== WORK ORDER ==
Within the data that follows, set down exactly the lines from the one containing "<- (rv_period4 (p + 3)) by lia." through the one containing "src = (p - dist)%nat", both ends included.

-------------------------

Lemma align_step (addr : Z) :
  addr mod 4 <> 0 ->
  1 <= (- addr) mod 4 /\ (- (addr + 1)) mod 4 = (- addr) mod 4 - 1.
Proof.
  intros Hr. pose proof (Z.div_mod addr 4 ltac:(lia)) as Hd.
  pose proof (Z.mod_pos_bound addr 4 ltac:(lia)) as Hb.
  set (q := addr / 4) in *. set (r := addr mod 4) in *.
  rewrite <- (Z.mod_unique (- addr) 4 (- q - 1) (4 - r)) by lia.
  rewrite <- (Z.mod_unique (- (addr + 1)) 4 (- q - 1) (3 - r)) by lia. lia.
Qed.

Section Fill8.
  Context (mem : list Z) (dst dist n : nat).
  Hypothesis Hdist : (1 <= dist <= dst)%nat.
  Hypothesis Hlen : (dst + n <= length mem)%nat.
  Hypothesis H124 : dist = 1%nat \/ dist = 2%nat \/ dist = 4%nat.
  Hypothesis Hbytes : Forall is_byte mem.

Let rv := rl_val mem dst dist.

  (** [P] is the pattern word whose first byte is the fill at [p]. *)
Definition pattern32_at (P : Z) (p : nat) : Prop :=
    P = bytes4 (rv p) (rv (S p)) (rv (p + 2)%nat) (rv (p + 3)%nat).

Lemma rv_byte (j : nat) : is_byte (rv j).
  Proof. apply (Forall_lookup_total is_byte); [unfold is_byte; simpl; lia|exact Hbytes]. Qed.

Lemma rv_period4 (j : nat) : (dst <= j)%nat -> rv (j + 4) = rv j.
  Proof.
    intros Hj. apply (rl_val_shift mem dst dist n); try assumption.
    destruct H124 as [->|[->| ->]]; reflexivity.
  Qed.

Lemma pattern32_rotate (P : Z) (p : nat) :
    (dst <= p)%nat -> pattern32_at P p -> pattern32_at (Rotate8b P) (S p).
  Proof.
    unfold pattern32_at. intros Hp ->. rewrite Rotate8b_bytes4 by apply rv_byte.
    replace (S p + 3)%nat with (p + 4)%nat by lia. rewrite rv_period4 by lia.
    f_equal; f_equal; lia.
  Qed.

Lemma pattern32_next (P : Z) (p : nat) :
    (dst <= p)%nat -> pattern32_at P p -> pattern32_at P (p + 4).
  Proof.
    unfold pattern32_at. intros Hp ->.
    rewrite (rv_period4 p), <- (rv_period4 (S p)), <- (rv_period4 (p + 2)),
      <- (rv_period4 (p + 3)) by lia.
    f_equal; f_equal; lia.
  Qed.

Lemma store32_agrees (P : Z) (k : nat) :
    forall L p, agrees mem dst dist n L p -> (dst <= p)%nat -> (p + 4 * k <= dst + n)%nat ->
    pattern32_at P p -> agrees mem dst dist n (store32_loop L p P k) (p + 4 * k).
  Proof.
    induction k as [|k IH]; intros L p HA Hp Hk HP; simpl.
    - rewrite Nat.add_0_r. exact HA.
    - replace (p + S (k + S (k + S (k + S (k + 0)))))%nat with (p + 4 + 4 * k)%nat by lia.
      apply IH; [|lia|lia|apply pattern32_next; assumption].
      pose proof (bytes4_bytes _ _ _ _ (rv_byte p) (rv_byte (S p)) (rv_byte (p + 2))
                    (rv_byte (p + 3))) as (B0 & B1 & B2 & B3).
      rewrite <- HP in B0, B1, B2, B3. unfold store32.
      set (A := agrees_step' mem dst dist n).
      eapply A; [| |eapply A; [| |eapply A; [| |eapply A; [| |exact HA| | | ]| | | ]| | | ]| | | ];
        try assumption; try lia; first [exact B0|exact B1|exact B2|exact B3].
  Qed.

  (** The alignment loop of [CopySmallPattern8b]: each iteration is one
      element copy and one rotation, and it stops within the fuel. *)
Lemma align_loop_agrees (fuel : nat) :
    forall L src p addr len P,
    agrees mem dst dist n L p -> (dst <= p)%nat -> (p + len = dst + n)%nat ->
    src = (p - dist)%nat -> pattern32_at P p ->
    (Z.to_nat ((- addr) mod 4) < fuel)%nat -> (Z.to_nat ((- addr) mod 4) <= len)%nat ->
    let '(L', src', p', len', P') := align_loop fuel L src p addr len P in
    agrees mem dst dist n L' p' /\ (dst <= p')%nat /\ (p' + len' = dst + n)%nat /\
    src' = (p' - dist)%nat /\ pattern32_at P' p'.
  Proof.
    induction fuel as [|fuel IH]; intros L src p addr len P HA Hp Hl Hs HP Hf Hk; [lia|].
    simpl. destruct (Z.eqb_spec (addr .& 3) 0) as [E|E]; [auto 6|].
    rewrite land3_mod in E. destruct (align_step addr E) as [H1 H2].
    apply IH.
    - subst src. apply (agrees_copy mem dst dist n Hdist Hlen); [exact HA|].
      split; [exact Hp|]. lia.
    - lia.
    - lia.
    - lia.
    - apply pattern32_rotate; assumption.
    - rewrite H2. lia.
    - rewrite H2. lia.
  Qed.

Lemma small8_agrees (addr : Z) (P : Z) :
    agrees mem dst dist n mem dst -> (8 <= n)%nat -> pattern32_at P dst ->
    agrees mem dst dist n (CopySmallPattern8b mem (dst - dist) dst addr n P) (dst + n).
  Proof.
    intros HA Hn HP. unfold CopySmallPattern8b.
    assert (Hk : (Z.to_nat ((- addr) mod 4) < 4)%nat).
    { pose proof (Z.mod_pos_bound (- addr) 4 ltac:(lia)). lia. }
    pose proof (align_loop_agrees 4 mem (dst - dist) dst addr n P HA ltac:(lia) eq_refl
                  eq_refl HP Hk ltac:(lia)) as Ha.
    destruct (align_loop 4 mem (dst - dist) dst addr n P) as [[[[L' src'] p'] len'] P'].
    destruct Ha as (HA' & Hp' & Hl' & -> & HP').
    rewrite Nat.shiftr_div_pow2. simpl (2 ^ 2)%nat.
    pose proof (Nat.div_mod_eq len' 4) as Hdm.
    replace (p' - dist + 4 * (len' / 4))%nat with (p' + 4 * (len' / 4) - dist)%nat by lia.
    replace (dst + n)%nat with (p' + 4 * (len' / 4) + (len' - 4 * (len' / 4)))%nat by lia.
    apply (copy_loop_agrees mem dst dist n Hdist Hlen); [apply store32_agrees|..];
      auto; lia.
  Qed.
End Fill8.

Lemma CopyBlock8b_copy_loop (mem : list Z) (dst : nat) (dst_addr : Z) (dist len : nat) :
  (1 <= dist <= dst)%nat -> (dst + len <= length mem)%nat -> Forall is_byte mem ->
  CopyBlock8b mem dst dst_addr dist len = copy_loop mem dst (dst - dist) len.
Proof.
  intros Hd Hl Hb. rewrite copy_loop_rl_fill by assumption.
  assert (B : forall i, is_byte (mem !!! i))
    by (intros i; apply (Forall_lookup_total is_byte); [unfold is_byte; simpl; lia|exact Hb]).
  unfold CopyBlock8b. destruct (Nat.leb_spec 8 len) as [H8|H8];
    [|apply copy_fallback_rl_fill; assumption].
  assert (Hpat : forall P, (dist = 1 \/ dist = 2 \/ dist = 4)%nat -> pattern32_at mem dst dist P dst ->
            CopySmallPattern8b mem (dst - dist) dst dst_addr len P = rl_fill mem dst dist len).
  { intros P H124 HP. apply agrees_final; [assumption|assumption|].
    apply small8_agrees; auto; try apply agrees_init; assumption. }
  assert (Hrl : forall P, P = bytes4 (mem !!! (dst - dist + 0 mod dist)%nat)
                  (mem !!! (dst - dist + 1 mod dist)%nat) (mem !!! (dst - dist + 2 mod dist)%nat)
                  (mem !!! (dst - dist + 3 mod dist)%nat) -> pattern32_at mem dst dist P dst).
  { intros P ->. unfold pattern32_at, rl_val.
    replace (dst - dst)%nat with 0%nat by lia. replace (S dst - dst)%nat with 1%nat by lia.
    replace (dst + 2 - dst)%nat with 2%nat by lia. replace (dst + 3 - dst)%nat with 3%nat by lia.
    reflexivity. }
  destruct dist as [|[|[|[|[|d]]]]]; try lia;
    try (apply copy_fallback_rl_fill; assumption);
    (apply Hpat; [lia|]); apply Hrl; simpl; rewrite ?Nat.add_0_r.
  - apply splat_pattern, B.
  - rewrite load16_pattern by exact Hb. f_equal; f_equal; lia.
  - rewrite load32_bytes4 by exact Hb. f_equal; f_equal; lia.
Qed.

-------------------------

== ANSWER ==
      <- (rv_period4 (p + 3)) by lia.
    f_equal; f_equal; lia.
  Qed.

Lemma store32_agrees (P : Z) (k : nat) :
    forall L p, agrees mem dst dist n L p -> (dst <= p)%nat -> (p + 4 * k <= dst + n)%nat ->
    pattern32_at P p -> agrees mem dst dist n (store32_loop L p P k) (p + 4 * k).
  Proof.
    induction k as [|k IH]; intros L p HA Hp Hk HP; simpl.
    - rewrite Nat.add_0_r. exact HA.
    - replace (p + S (k + S (k + S (k + S (k + 0)))))%nat with (p + 4 + 4 * k)%nat by lia.
      apply IH; [|lia|lia|apply pattern32_next; assumption].
      pose proof (bytes4_bytes _ _ _ _ (rv_byte p) (rv_byte (S p)) (rv_byte (p + 2))
                    (rv_byte (p + 3))) as (B0 & B1 & B2 & B3).
      rewrite <- HP in B0, B1, B2, B3. unfold store32.
      set (A := agrees_step' mem dst dist n).
      eapply A; [| |eapply A; [| |eapply A; [| |eapply A; [| |exact HA| | | ]| | | ]| | | ]| | | ];
        try assumption; try lia; first [exact B0|exact B1|exact B2|exact B3].
  Qed.

  (** The alignment loop of [CopySmallPattern8b]: each iteration is one
      element copy and one rotation, and it stops within the fuel. *)
Lemma align_loop_agrees (fuel : nat) :
    forall L src p addr len P,
    agrees mem dst dist n L p -> (dst <= p)%nat -> (p + len = dst + n)%nat ->
    src = (p - dist)%nat -> pattern32_at P p ->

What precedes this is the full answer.